Collect every line in the records below that contains the word "negb".

**Dataset records:**
══════════════════════════════

(** * IfcPatch: recipe execution, output writing and schema extraction

    A shallow embedding of [ifcpatch/__init__.py]: [execute],
    [get_patch_input_argument_use], [write], [extract_docs] and
    [_extract_docs], followed by the properties of these functions.

    Python objects are one dynamically typed universe [pyobj]; dictionaries
    with string keys are [gmap string _]; the [OrderedDict] of inputs is an
    association list kept in insertion order; exceptions are values of
    [exn]; side effects (logging configuration, constructor calls, [print],
    the file system) are threaded through a [world]. *)

From Stdlib Require Import ZArith Ascii String List Lia Bool.
From stdpp Require Import base option list strings gmap.

Local Open Scope string_scope.
Local Open Scope list_scope.

(** ** Python objects *)

(** The objects the module handles.  [PFile] is an [ifcopenshell.file]
    (represented by the text it serialises to), [PLogger] a logger; the last
    six constructors are the objects that occur as type hints: a class, a
    [types.GenericAlias] such as [list[str]], a [typing.Union[...]], a
    [typing.Literal[...]], a [types.UnionType] such as [int | str], and an
    alias of the [typing] module such as [typing.List[str]]. *)
#[warnings="-register-all"]
Inductive pyobj : Type :=
| PNone
| PBool (b : bool)
| PInt (n : Z)
| PFloat (bits : Z)
| PStr (s : string)
| PList (l : list pyobj)
| PFile (ifc : string)
| PLogger (name : string)
| PClass (name : string)
| PGenericAlias (name : string) (args : list pyobj)
| PUnion (args : list pyobj)
| PLiteral (items : list pyobj)
| PUnionType (args : list pyobj)
| PTypingAlias (name : string) (args : list pyobj).

(** Truth value of an object ([bool(x)]). *)
Definition truthy (x : pyobj) : bool :=
  match x with
  | PNone => false
  | PBool b => b
  | PInt n => negb (n =? 0)%Z
  | PFloat bits => negb ((bits mod 2 ^ 63) =? 0)%Z
  | PStr s => negb (s =? EmptyString)
  | PList l => match l with [] => false | _ :: _ => true end
  | _ => true
  end.

(** [x is None]. *)
Definition is_None (x : pyobj) : bool :=
  match x with
  | PNone => true
  | _ => false
  end.

(** [x == s] for a string literal [s]. *)
Definition py_eq_str (x : pyobj) (s : string) : bool :=
  match x with
  | PStr t => (t =? s)
  | _ => false
  end.

(** [isinstance(x, (str, float, int, bool))]. *)
Definition is_scalar (x : pyobj) : bool :=
  match x with
  | PStr _ | PFloat _ | PInt _ | PBool _ => true
  | _ => false
  end.

(** ** Exceptions and results *)

Inductive exn_kind : Type :=
| AttributeError
| ModuleNotFoundError
| FileNotFoundError
| IndexError
| KeyError
| ValueError
| TypeError
| OtherError (name : string).

Definition exn_kind_eqb (a b : exn_kind) : bool :=
  match a, b with
  | AttributeError, AttributeError
  | ModuleNotFoundError, ModuleNotFoundError
  | FileNotFoundError, FileNotFoundError
  | IndexError, IndexError
  | KeyError, KeyError
  | ValueError, ValueError
  | TypeError, TypeError => true
  | OtherError n, OtherError m => (n =? m)
  | _, _ => false
  end.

══════════════════════════════

**Solution below:**
  | PInt n => negb (n =? 0)%Z
  | PFloat bits => negb ((bits mod 2 ^ 63) =? 0)%Z
  | PStr s => negb (s =? EmptyString)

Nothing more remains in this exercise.